Dès 2006, une campagne intitulée Choix et Dignité a été lancée à Beijing, appelant à une approche différente de la mort. Elle se promet de permettre aux êtres aimés de mourir dans la dignité plutôt que de prolonger leurs souffrances. Son site a été visité près de 1 million de fois, et à la date d'août de cette année, plus de 10 000 personnes s'y étaient inscrites et avaient signé des testaments de vie, qui décrivent leurs choix face à la mort.
En 2012, Shanghai a annoncé son intention de fournir des soins palliatifs aux patients mourants atteint de cancer ayant besoin de centres de santé communautaires locaux pour bénéficier de soins palliatifs. D'autres villes du pays comme Shenzhen, Guangzhou et Tianjin ont procédé à des travaux similaires.
Contrairement aux soins médicaux traditionnels, ce genre de soins palliatifs a pour but de faire que les patients se sentent à l'aise et de soulager leur douleur plutôt que de les guérir. Ces soins proposent un programme complet destiné aux patients qui font face à une maladie mortelle dans les derniers mois ou jours de leur vie. Le personnel, bien formé, travaille à répondre aux besoins spirituels, émotionnels et physiques de patients en phase terminale.
« Les patients qui sont ici n'ont en principe pas plus de 90 jours à vivre.
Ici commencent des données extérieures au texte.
(* ===== verification/WireRuns.v ===== *)
(** * The measured business scenarios: correctness

    A scenario ends with every connection closed, however it ends; a leaderboard
    scenario passes only when every client has had the whole dialogue with the
    gateway. *)
From S2P Require Import Prelude PyFloat PyValue PyJson PyEffect PyUtf8 PerfStatistics Wire WireScenario WireFacts.
From S2P Require Import WireRequest.
#[local] Open Scope Z_scope.

(** What the socket layer promises: connecting, sending and receiving fail with
    [OSError]s. *)
Class SocketErrors `{WireRuntime} : Prop := {
  connect_error fd e : wt_connect fd = Raise e → exn_isa COSError e = true;
  connect_faults fd l : wt_connect fd = Ok l → faults_ok l;
  send_error : sends_ok
}.

Section runs.
Context `{WireRuntime}.

(** ** Sockets *)

Definition upd (n : net) (fd : nat) (w : wire) : net :=
  Net (w_tick w) (n_next n) (<[fd := w]> (n_socks n)) (n_records n).

Lemma wp_on {A} fd (m : WM A) n w (Q : A → net → Prop) (E : exn → net → Prop) (C : net → Prop) :
  n_socks n !! fd = Some w →
  wp m (λ a w', Q a (upd n fd w')) (λ e w', E e (upd n fd w')) (λ w', C (upd n fd w'))
    (with_tick (n_tick n) w) →
  wp (on fd m) Q E C n.
Proof.
  intros Hw Hm. unfold wp, on in *. rewrite Hw.
  by destruct (m _) as [[a|e|] w'].
Qed.

Lemma wp_clock f n (Q : pfloat → net → Prop) E C :
  (∀ t, Q t (Net (S (n_tick n)) (n_next n) (n_socks n) (n_records n))) → wp (clock f) Q E C n.
Proof. intros HQ. apply HQ. Qed.

Lemma wp_elapsed started n (Q : pfloat → net → Prop) E C :
  (∀ t, Q t (Net (S (n_tick n)) (n_next n) (n_socks n) (n_records n))) →
  wp (elapsed_ms started) Q E C n.
Proof. intros HQ. apply wp_bind, wp_clock. intros t. apply wp_ret, HQ. Qed.

Lemma wp_on_caught {A} (m : NM A) h (Q : A → net → Prop) (E : exn → net → Prop) C n :
  wp m Q (λ e n', if caught e then wp (h e) Q E C n' else E e n') C n →
  wp (on_caught m h) Q E C n.
Proof.
  intros Hm. apply wp_try. eapply wp_mono; [exact Hm|done| |done]. intros e n' He.
  revert He. cbn beta. by destruct (caught e).
Qed.

(** The sockets that are open are among [F]. *)
Definition open_in (F : list nat) (n : net) : Prop :=
  (∀ fd w, n_socks n !! fd = Some w → (fd < n_next n)%nat) ∧
  (∀ fd w, n_socks n !! fd = Some w → w_closed w = false → fd ∈ F).

Lemma open_in_mono F G n : F ⊆ G → open_in F n → open_in G n.
Proof. intros HFG [H1 H2]. split; [done|]. intros fd w Hw Hc. apply HFG. by eapply H2. Qed.

Lemma open_in_tick F n t r :
  open_in F n → open_in F (Net t (n_next n) (n_socks n) r).
Proof. done. Qed.

Lemma open_in_upd F n fd w w' :
  n_socks n !! fd = Some w → w_closed w' = w_closed w → open_in F n → open_in F (upd n fd w').
Proof.
  intros Hw Hc [H1 H2]. split; simpl; intros fd' v [[<- <-]|[_ Hv]]%lookup_insert_Some; eauto.
Qed.

Lemma open_in_close F fd n w' :
  w_closed w' = true → (fd < n_next n)%nat → open_in F n →
  open_in (filter (λ x, x ≠ fd) F) (upd n fd w').
Proof.
  intros Hc Hlt [H1 H2]. split; simpl; intros fd' v [[<- <-]|[Hne Hv]]%lookup_insert_Some; eauto.
  - congruence.
  - intros Ho. apply list_elem_of_filter. eauto.
Qed.
(* ===== verification/WireMatch.v ===== *)
(** * The matchmaking scenario: it ends and closes every connection

    At the end, a runtime whose clocks stand still and whose peers answer in
    pieces, and the theorems of the protocol at it. *)
From S2P Require Import Prelude PyFloat PyValue PyJson PyEffect PyUtf8 PerfStatistics Wire WireScenario WireFacts.
From S2P Require Import WireRequest WireRuns.
#[local] Open Scope Z_scope.

Section match_.
Context `{WireRuntime}.

(** ** Requests that do not depend on what came before *)

(** Whatever happens in it, the computation opens no socket. *)
Definition opens_none {A} (F : list nat) (m : NM A) : Prop := ∀ n,
  open_in F n → wp m (λ _ n', open_in F n') (λ _ n', open_in F n') (λ _, False) n.

Lemma opens_none_bind {A B} F (m : NM A) (f : A → NM B) :
  opens_none F m → (∀ a, opens_none F (f a)) → opens_none F (m ≫= f).
Proof.
  intros Hm Hf n Hn. apply wp_bind. eapply wp_mono; [by apply Hm|..]; cbn beta; [|done|done].
  intros a n' Hn'. by apply Hf.
Qed.
Lemma opens_none_ret {A} F (a : A) : opens_none F (mret a).
Proof. by intros n Hn. Qed.
Lemma opens_none_lift {A} F (r : res A) : opens_none F (e_lift r).
Proof. intros n Hn. by apply wp_lift. Qed.
Lemma opens_none_clock F f : opens_none F (clock f).
Proof. by intros n Hn. Qed.
Lemma opens_none_elapsed F s : opens_none F (elapsed_ms s).
Proof. apply opens_none_bind; [apply opens_none_clock|intros t; apply opens_none_ret]. Qed.
Lemma opens_none_caught {A} F (m : NM A) h :
  opens_none F m → (∀ e, opens_none F (h e)) → opens_none F (on_caught m h).
Proof.
  intros Hm Hh n Hn. apply wp_on_caught. eapply wp_mono; [by apply Hm|..]; cbn beta; [done| |done].
  intros e n' Hn'. destruct (caught e); [by apply Hh|done].
Qed.
Lemma opens_none_pool {A B} F k (f : A → NM B) l :
  (∀ x, opens_none F (f x)) → opens_none F (thread_pool k f l).
Proof.
  intros Hf n Hn. eapply wp_mono; [apply (wp_thread_pool k f (λ _ _ _ _, True) (open_in F))|..];
    cbn beta; [|done|by intros ? ? []|done|done].
  intros x n' Hn'. eapply wp_mono; [by apply Hf|..]; cbn beta; done.
Qed.

(** What a request leaves to be delivered. *)
Definition left_on (fd : nat) (n : net) : Z :=
  match n_socks n !! fd with Some w => str_len (lead (w_in w)).1 | None => 0 end.

Lemma packets_left ps l l' :
  delivers_packets ps l l' → str_len (lead l').1 + 20 * Z.of_nat (length ps) <= str_len (lead l).1.
Proof.
  revert l. induction ps as [|p ps IH]; intros l; [simpl; intros ->; lia|].
  intros (bs & l1 & Hf & Hd & Hr). apply IH in Hr. apply delivers_left in Hd. apply frame_size in Hf.
  cbn [length]. lia.
Qed.

Lemma answered_packets rid ex ps r : answered rid ex ps r → (0 < length ps)%nat.
Proof. destruct 1; simpl; lia. Qed.

Lemma on_request_wp F fd m ex body timeout n :
  open_in F n →
  wp (on fd (request m ex body timeout)) (λ _ n', open_in F n' ∧ left_on fd n' < left_on fd n)
    (λ _ n', open_in F n') (λ _, False) n.
Proof.
  intros Hn. destruct (n_socks n !! fd) as [w|] eqn:Hw.
  - eapply wp_on; [done|]. apply request_wp.
    + intros r w' [Hc _] (data & ps & _ & _ & _ & Hd & Ha). split; [by apply (open_in_upd F n fd w)|].
      unfold left_on. simpl. rewrite lookup_insert_eq, Hw. apply packets_left in Hd.
      apply answered_packets in Ha. simpl in Hd. lia.
    + intros e w' [Hc _] _. by apply (open_in_upd F n fd w).
  - unfold wp, on. by rewrite Hw.
Qed.

Lemma opens_none_entry_request F e m ex body timeout :
  opens_none F (entry_request e m ex body timeout).
Proof.
  unfold entry_request. destruct (en_client e) as [fd|]; [|by intros n Hn].
  intros n Hn. eapply wp_mono; [by apply on_request_wp|..]; cbn beta; [by intros ? ? []|done|done].
Qed.

Lemma opens_none_execute F e operation m ex timeout :
  opens_none F (execute_match_request e operation m ex timeout).
Proof.
  apply opens_none_bind; [apply opens_none_clock|]. intros started. apply opens_none_caught.
  - apply opens_none_bind; [apply opens_none_entry_request|]. intros r.
    apply opens_none_bind; [apply opens_none_elapsed|]. intros t. apply opens_none_ret.
  - intros exc. apply opens_none_bind; [apply opens_none_elapsed|]. intros t. apply opens_none_ret.
Qed.

Lemma opens_none_poll_record F ok s polls error : opens_none F (poll_record ok s polls error).
Proof. apply opens_none_bind; [apply opens_none_elapsed|intros t; apply opens_none_ret]. Qed.

(** ** Polling ends *)

Definition entry_left (e : entry) (n : net) : Z :=
  match en_client e with Some fd => left_on fd n | None => 0 end.

Lemma entry_request_wp F e m ex body timeout n :
  open_in F n →
  wp (entry_request e m ex body timeout) (λ _ n', open_in F n' ∧ entry_left e n' < entry_left e n)
    (λ _ n', open_in F n') (λ _, False) n.
Proof.
  intros Hn. unfold entry_request, entry_left. destruct (en_client e) as [fd|]; [|done].
  by apply on_request_wp.
Qed.

Lemma poll_loop_wp F fuel e s d polls n :
  entry_left e n < Z.of_nat fuel → open_in F n →
  wp (poll_loop fuel e s d polls) (λ _ n', open_in F n') (λ _ n', open_in F n') (λ _, False) n.
Proof.
  revert polls n. induction fuel as [|fuel IH]; intros polls n Hf Hn.
  { exfalso. unfold entry_left, left_on in Hf. repeat case_match; try lia.
    pose proof (str_len_ge (lead (w_in w)).1). lia. }
  cbn [poll_loop]. unfold poll_round. apply wp_bind, wp_clock. intros now.
  destruct (fltb now d); [|by apply opens_none_poll_record].
  apply wp_bind, wp_clock. intros now'. cbv zeta. apply wp_bind, wp_on_caught, wp_bind.
  set (n1 := Net _ _ _ _).
  eapply wp_mono; [by apply (entry_request_wp F)|..]; cbn beta; [| |done].
  - intros r n2 [H2 Hl]. apply wp_ret. change (entry_left e n1) with (entry_left e n) in Hl.
    destruct (match_status r) as [[]|exc]; [by apply opens_none_poll_record| |by apply opens_none_poll_record].
    apply wp_bind, wp_clock. intros _. apply IH; [|done].
    change (entry_left e n2 < Z.of_nat fuel). lia.
  - intros exc n2 H2. destruct (caught exc); [|done]. apply wp_ret. by apply opens_none_poll_record.
Qed.

Lemma opens_none_poll F e s d : opens_none F (poll_until_matched e s d).
Proof.
  intros n Hn. apply wp_bind, wp_gets. apply poll_loop_wp; [|done].
  unfold entry_left, left_on, undelivered. destruct (en_client e) as [fd|]; simpl; [|lia].
  destruct (n_socks n !! fd) as [w|]; [|lia]. pose proof (lead_text (w_in w)). unfold str_len. lia.
Qed.

Lemma opens_none_measure F active timeout : opens_none F (measure_cohort active timeout).
Proof.
  apply opens_none_bind; [apply opens_none_clock|]. intros started.
  apply opens_none_bind; [apply opens_none_pool; intros e; apply opens_none_execute|]. intros joins.
  apply opens_none_bind; [apply opens_none_clock|]. intros now. cbv zeta.
  apply opens_none_bind; [apply opens_none_pool; intros e; apply opens_none_poll|]. intros statuses.
  apply opens_none_bind; [apply opens_none_pool; intros e; apply opens_none_execute|]. intros leaves.
  apply opens_none_ret.
Qed.
(** ** Setting up *)

Definition clients_of (es : list entry) : list nat := omap en_client es.

(** The sockets that are open. *)
Definition open_fds (n : net) : list nat :=
  map fst (filter (λ x, w_closed x.2 = false) (map_to_list (n_socks n))).

Lemma open_fds_spec n fd : fd ∈ open_fds n ↔ ∃ w, n_socks n !! fd = Some w ∧ w_closed w = false.
Proof.
  unfold open_fds. rewrite list_elem_of_fmap. split.
  - intros ([fd' w] & -> & [Hc Hw]%list_elem_of_filter). apply elem_of_map_to_list in Hw. eauto.
  - intros (w & Hw & Hc). exists (fd, w). split; [done|]. apply list_elem_of_filter. split; [done|].
    by apply elem_of_map_to_list.
Qed.

Definition below (n : net) : Prop := ∀ fd w, n_socks n !! fd = Some w → (fd < n_next n)%nat.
Ce que nous faisons est de soulager leur douleur autant que possible, en essayant de leur faire passer la dernière période de leur vie dans la dignité », a déclaré Chen Qi, une infirmière du centre de services de santé communautaire Linfen de Shanghai. Fondé en 1995, le centre fut l'un des premiers hôpitaux de Chine à fournir des soins palliatifs aux patients atteints de cancer mourants.